(Information supplied Opens)

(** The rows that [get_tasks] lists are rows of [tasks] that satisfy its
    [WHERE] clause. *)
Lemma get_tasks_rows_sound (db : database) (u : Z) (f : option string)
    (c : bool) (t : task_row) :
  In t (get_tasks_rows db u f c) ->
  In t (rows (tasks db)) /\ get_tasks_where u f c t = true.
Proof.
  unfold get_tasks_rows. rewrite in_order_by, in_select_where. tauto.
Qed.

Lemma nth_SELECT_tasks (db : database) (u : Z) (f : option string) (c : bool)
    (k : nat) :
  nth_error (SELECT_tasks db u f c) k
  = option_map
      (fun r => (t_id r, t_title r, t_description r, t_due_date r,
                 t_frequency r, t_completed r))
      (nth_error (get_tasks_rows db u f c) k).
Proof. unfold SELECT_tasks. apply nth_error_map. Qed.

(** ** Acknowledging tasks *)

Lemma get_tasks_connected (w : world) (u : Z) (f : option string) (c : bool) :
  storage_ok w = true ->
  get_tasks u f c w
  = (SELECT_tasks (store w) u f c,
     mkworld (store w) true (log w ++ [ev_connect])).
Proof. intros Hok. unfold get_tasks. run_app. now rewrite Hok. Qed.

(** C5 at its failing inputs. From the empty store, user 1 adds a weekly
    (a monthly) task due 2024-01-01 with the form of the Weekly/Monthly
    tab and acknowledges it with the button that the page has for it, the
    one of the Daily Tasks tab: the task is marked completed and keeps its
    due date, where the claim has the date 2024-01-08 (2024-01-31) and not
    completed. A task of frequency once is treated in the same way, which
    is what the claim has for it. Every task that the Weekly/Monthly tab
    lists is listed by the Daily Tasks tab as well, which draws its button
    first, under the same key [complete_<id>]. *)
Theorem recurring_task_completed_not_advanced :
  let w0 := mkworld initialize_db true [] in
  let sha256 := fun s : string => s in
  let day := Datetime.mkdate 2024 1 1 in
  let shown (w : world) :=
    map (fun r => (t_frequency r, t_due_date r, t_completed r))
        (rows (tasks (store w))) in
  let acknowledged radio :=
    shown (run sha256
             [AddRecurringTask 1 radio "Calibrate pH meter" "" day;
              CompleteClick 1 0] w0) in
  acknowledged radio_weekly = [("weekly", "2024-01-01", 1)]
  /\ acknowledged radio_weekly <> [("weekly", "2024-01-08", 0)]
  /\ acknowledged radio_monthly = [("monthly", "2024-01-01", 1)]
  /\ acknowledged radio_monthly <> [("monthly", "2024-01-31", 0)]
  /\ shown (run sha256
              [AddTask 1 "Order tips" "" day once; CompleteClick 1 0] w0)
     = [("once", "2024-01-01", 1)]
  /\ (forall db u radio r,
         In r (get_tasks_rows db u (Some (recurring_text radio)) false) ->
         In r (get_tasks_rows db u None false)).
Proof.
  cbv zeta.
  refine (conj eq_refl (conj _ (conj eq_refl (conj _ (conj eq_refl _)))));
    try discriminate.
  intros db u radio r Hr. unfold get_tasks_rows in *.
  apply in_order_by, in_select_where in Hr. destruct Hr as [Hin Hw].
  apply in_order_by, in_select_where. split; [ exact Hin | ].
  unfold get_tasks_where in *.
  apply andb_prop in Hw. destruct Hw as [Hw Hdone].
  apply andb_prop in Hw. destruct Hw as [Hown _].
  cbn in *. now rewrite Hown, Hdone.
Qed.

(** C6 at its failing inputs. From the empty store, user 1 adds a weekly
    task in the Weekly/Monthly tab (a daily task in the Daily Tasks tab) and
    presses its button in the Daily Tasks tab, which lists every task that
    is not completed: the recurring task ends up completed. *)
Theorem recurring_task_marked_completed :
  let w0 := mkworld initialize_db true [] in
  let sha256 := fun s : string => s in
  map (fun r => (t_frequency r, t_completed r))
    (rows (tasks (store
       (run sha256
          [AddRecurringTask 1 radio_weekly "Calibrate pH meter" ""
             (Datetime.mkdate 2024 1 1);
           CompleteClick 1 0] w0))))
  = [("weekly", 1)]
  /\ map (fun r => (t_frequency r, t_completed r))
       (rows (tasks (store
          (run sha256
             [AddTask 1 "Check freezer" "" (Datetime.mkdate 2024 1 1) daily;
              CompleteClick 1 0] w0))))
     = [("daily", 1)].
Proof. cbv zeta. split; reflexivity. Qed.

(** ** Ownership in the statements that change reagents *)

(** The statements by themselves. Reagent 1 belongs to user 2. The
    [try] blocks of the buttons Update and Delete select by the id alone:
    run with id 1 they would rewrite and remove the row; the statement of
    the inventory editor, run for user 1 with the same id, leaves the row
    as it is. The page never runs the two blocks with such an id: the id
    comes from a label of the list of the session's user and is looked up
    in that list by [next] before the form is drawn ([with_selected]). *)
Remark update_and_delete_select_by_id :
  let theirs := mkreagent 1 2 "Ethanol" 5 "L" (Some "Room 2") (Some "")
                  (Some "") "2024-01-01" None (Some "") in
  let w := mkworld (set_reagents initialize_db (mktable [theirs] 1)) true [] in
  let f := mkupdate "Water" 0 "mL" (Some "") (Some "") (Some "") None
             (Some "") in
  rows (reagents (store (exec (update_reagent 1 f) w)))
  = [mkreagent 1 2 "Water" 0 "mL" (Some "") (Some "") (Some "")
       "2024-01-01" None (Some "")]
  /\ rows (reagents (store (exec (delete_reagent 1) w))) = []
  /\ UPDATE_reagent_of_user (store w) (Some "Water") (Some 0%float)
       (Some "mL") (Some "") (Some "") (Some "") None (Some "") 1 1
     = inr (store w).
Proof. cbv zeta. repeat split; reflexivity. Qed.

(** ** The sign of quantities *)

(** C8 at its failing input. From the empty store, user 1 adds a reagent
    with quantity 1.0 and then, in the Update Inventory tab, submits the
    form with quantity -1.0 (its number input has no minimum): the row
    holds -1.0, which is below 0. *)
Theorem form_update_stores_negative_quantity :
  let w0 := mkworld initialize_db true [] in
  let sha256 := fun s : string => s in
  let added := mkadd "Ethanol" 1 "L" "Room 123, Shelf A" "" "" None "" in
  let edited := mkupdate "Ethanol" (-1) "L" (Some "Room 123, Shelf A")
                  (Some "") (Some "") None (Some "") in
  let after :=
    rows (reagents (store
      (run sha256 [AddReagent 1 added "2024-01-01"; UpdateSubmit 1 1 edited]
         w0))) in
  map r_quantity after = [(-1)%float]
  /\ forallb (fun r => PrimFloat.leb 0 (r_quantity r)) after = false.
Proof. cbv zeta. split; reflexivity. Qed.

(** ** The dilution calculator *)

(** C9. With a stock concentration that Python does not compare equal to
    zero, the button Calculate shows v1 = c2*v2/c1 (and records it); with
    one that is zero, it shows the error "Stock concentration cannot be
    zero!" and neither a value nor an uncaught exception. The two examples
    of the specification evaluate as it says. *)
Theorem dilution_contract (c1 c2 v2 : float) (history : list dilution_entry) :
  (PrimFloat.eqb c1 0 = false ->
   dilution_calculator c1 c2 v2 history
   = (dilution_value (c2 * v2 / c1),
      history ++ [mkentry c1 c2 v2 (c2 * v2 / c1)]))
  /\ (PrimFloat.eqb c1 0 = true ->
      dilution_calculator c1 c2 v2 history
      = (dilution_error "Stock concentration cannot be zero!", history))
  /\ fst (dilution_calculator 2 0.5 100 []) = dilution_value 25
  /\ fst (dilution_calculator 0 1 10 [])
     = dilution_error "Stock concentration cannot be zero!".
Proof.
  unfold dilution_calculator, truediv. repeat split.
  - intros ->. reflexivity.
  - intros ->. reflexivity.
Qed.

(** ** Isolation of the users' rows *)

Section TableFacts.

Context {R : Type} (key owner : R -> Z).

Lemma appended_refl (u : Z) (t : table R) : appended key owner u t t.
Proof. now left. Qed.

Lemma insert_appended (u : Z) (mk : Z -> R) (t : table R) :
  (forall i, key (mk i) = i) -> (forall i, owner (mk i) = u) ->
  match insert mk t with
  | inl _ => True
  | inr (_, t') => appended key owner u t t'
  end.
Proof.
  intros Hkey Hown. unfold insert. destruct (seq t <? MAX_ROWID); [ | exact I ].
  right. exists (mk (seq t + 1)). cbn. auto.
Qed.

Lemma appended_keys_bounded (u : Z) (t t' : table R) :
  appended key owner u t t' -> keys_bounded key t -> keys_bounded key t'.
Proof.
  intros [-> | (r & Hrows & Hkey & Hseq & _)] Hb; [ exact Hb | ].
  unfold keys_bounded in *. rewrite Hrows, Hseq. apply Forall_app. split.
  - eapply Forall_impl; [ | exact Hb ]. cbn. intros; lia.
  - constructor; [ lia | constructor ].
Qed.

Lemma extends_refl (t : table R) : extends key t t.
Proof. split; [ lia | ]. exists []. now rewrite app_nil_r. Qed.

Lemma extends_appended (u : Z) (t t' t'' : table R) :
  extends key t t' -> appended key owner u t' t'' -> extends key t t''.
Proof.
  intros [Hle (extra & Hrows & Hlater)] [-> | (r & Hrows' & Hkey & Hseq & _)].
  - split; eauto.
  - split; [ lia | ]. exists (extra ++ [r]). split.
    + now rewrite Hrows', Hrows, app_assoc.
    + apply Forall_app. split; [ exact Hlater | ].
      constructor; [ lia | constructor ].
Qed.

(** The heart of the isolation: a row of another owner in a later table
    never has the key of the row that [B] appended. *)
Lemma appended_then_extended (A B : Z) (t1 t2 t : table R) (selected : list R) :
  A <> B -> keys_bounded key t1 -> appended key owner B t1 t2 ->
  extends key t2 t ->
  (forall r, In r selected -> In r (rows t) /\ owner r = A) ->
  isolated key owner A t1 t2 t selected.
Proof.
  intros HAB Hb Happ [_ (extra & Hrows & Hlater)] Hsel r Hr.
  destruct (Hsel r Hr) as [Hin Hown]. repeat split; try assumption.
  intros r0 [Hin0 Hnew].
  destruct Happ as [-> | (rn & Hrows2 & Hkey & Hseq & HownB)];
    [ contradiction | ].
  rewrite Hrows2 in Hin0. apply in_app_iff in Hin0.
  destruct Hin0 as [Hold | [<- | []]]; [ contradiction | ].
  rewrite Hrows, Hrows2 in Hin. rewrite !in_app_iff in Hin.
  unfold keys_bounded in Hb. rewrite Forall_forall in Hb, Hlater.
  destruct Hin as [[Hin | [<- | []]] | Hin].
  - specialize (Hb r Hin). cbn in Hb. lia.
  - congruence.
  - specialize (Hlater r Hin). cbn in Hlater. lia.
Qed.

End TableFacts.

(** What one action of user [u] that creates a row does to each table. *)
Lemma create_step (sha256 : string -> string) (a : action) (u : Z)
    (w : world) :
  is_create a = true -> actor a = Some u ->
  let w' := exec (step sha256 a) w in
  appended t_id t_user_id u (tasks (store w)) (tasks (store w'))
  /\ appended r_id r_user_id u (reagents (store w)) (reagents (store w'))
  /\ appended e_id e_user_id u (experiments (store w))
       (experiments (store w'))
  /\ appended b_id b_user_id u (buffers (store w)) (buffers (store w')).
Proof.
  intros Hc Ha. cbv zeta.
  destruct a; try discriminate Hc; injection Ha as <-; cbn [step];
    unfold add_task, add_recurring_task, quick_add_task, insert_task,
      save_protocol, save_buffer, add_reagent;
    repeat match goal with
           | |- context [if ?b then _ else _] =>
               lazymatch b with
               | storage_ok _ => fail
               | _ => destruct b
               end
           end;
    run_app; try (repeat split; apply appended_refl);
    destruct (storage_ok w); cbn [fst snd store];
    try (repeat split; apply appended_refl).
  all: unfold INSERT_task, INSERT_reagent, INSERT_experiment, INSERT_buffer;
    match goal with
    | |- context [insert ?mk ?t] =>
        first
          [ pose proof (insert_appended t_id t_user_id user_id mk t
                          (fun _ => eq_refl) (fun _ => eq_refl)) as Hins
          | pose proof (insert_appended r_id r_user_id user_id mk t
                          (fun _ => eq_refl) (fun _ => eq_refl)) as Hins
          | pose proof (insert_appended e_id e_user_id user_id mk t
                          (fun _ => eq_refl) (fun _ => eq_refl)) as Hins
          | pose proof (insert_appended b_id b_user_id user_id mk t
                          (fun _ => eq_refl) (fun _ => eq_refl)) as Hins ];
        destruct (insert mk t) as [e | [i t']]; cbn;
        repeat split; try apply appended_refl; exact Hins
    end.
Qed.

(Information supplied Closes)

* Work required
Please output exactly the lines between the one holding "Lemma extends_appended (u" and the one holding "(forall r, In" in the records above, inclusive, and nothing more.

* Task result
Lemma extends_appended (u : Z) (t t' t'' : table R) :
  extends key t t' -> appended key owner u t' t'' -> extends key t t''.
Proof.
  intros [Hle (extra & Hrows & Hlater)] [-> | (r & Hrows' & Hkey & Hseq & _)].
  - split; eauto.
  - split; [ lia | ]. exists (extra ++ [r]). split.
    + now rewrite Hrows', Hrows, app_assoc.
    + apply Forall_app. split; [ exact Hlater | ].
      constructor; [ lia | constructor ].
Qed.

(** The heart of the isolation: a row of another owner in a later table
    never has the key of the row that [B] appended. *)
Lemma appended_then_extended (A B : Z) (t1 t2 t : table R) (selected : list R) :
  A <> B -> keys_bounded key t1 -> appended key owner B t1 t2 ->
  extends key t2 t ->
  (forall r, In r selected -> In r (rows t) /\ owner r = A) ->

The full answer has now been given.